*About this exercise*. With the material below, print exactly the lines between the line holding "as (v & d1 & -> & Hd1)." and the line holding "intros Hinv. unfold check_t_reassembly.", inclusive. Add nothing else.
Segment Start: Extracted data
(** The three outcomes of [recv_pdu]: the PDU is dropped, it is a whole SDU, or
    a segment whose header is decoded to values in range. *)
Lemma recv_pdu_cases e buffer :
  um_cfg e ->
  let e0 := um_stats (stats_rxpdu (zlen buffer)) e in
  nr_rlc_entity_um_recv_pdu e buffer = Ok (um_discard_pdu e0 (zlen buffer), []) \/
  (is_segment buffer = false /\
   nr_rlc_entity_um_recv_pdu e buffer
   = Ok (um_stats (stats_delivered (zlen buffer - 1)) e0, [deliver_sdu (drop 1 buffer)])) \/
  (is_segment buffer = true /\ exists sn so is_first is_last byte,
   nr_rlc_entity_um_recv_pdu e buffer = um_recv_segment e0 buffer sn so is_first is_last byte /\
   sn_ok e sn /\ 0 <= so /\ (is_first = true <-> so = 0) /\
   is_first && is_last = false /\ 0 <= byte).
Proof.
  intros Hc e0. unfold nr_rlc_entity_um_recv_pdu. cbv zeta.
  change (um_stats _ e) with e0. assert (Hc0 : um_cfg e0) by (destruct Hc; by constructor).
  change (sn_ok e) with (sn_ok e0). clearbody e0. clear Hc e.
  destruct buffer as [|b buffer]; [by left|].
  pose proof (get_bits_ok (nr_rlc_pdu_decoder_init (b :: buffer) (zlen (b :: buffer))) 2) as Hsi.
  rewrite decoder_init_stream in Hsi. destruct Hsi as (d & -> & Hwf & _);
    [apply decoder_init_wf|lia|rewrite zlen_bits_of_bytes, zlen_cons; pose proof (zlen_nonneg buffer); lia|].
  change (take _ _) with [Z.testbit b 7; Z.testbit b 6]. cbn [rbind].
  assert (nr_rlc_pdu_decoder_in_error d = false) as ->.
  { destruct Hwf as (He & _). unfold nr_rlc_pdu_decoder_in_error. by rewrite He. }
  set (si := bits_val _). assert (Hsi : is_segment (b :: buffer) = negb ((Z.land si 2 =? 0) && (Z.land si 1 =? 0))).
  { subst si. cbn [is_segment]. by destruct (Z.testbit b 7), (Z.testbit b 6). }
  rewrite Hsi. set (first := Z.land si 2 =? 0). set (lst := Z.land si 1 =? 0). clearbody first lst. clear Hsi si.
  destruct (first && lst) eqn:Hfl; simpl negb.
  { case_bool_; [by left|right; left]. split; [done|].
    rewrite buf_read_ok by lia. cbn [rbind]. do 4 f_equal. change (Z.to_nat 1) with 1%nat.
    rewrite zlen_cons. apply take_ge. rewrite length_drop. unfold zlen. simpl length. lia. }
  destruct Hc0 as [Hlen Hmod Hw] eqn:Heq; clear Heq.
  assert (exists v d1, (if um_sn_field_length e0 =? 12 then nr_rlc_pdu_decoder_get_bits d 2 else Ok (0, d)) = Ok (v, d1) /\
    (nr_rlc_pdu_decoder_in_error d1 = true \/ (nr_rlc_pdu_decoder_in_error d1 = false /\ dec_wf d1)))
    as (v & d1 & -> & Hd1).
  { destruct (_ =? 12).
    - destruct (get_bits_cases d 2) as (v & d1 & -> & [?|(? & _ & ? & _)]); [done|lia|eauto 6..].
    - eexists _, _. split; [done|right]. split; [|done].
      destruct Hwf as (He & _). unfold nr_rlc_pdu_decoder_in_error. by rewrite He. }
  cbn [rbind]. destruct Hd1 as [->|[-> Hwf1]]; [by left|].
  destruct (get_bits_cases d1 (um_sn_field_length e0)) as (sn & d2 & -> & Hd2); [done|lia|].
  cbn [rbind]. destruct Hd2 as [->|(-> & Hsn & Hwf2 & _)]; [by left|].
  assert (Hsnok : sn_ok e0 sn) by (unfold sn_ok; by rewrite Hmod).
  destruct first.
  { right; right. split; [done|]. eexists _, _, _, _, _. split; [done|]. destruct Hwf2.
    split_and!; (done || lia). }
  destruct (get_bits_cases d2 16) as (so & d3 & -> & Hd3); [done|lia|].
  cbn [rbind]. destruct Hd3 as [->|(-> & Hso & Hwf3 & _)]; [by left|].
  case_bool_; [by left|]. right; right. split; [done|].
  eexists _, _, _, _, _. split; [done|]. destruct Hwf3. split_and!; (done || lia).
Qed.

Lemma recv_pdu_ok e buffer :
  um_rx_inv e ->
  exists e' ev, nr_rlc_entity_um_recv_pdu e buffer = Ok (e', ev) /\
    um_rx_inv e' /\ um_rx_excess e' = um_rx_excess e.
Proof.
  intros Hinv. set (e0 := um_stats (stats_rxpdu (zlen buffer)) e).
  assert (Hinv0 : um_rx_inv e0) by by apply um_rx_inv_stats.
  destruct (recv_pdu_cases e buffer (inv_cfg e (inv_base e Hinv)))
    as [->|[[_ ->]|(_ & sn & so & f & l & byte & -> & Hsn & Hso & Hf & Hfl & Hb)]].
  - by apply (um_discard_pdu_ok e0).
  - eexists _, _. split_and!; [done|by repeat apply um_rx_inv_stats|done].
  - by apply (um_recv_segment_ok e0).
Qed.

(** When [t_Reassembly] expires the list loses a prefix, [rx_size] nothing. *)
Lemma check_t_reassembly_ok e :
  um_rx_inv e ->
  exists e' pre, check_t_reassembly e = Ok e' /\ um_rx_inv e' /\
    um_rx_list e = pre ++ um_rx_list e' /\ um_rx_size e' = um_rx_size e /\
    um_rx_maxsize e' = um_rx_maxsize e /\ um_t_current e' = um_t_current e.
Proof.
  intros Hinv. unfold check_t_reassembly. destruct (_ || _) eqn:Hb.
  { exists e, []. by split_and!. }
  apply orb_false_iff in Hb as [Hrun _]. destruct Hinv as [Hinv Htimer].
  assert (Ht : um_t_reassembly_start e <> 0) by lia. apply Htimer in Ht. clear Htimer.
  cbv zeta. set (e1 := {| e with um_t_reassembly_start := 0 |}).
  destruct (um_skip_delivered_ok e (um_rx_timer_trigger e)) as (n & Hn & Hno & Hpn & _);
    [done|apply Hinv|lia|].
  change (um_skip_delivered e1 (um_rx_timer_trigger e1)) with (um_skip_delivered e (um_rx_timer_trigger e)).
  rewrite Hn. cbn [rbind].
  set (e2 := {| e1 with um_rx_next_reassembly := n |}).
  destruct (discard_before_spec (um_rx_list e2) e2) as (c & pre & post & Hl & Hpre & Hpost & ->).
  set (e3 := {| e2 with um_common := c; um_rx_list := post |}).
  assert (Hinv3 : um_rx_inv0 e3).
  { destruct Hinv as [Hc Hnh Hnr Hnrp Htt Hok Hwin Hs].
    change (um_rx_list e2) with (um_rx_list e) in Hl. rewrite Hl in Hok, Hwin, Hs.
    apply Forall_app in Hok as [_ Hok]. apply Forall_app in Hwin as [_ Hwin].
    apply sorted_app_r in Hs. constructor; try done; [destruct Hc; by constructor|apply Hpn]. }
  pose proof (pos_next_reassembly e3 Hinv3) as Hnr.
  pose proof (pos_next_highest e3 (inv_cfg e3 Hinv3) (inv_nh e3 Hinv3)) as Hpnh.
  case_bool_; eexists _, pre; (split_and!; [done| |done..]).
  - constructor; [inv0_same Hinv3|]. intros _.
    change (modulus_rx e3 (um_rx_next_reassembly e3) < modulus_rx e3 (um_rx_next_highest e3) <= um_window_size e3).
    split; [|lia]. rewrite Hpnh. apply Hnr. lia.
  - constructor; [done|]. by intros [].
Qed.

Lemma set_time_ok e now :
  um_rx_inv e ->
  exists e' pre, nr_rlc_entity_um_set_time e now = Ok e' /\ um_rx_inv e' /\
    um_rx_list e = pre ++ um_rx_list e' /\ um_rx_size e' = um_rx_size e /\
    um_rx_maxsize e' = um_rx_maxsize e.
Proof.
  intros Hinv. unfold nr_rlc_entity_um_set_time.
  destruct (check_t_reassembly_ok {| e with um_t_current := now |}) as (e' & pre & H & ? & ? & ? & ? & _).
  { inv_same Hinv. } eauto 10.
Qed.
Segment End: Extracted data
*Result for this exercise*.
    as (v & d1 & -> & Hd1).
  { destruct (_ =? 12).
    - destruct (get_bits_cases d 2) as (v & d1 & -> & [?|(? & _ & ? & _)]); [done|lia|eauto 6..].
    - eexists _, _. split; [done|right]. split; [|done].
      destruct Hwf as (He & _). unfold nr_rlc_pdu_decoder_in_error. by rewrite He. }
  cbn [rbind]. destruct Hd1 as [->|[-> Hwf1]]; [by left|].
  destruct (get_bits_cases d1 (um_sn_field_length e0)) as (sn & d2 & -> & Hd2); [done|lia|].
  cbn [rbind]. destruct Hd2 as [->|(-> & Hsn & Hwf2 & _)]; [by left|].
  assert (Hsnok : sn_ok e0 sn) by (unfold sn_ok; by rewrite Hmod).
  destruct first.
  { right; right. split; [done|]. eexists _, _, _, _, _. split; [done|]. destruct Hwf2.
    split_and!; (done || lia). }
  destruct (get_bits_cases d2 16) as (so & d3 & -> & Hd3); [done|lia|].
  cbn [rbind]. destruct Hd3 as [->|(-> & Hso & Hwf3 & _)]; [by left|].
  case_bool_; [by left|]. right; right. split; [done|].
  eexists _, _, _, _, _. split; [done|]. destruct Hwf3. split_and!; (done || lia).
Qed.

Lemma recv_pdu_ok e buffer :
  um_rx_inv e ->
  exists e' ev, nr_rlc_entity_um_recv_pdu e buffer = Ok (e', ev) /\
    um_rx_inv e' /\ um_rx_excess e' = um_rx_excess e.
Proof.
  intros Hinv. set (e0 := um_stats (stats_rxpdu (zlen buffer)) e).
  assert (Hinv0 : um_rx_inv e0) by by apply um_rx_inv_stats.
  destruct (recv_pdu_cases e buffer (inv_cfg e (inv_base e Hinv)))
    as [->|[[_ ->]|(_ & sn & so & f & l & byte & -> & Hsn & Hso & Hf & Hfl & Hb)]].
  - by apply (um_discard_pdu_ok e0).
  - eexists _, _. split_and!; [done|by repeat apply um_rx_inv_stats|done].
  - by apply (um_recv_segment_ok e0).
Qed.

(** When [t_Reassembly] expires the list loses a prefix, [rx_size] nothing. *)
Lemma check_t_reassembly_ok e :
  um_rx_inv e ->
  exists e' pre, check_t_reassembly e = Ok e' /\ um_rx_inv e' /\
    um_rx_list e = pre ++ um_rx_list e' /\ um_rx_size e' = um_rx_size e /\
    um_rx_maxsize e' = um_rx_maxsize e /\ um_t_current e' = um_t_current e.
Proof.
  intros Hinv. unfold check_t_reassembly. destruct (_ || _) eqn:Hb.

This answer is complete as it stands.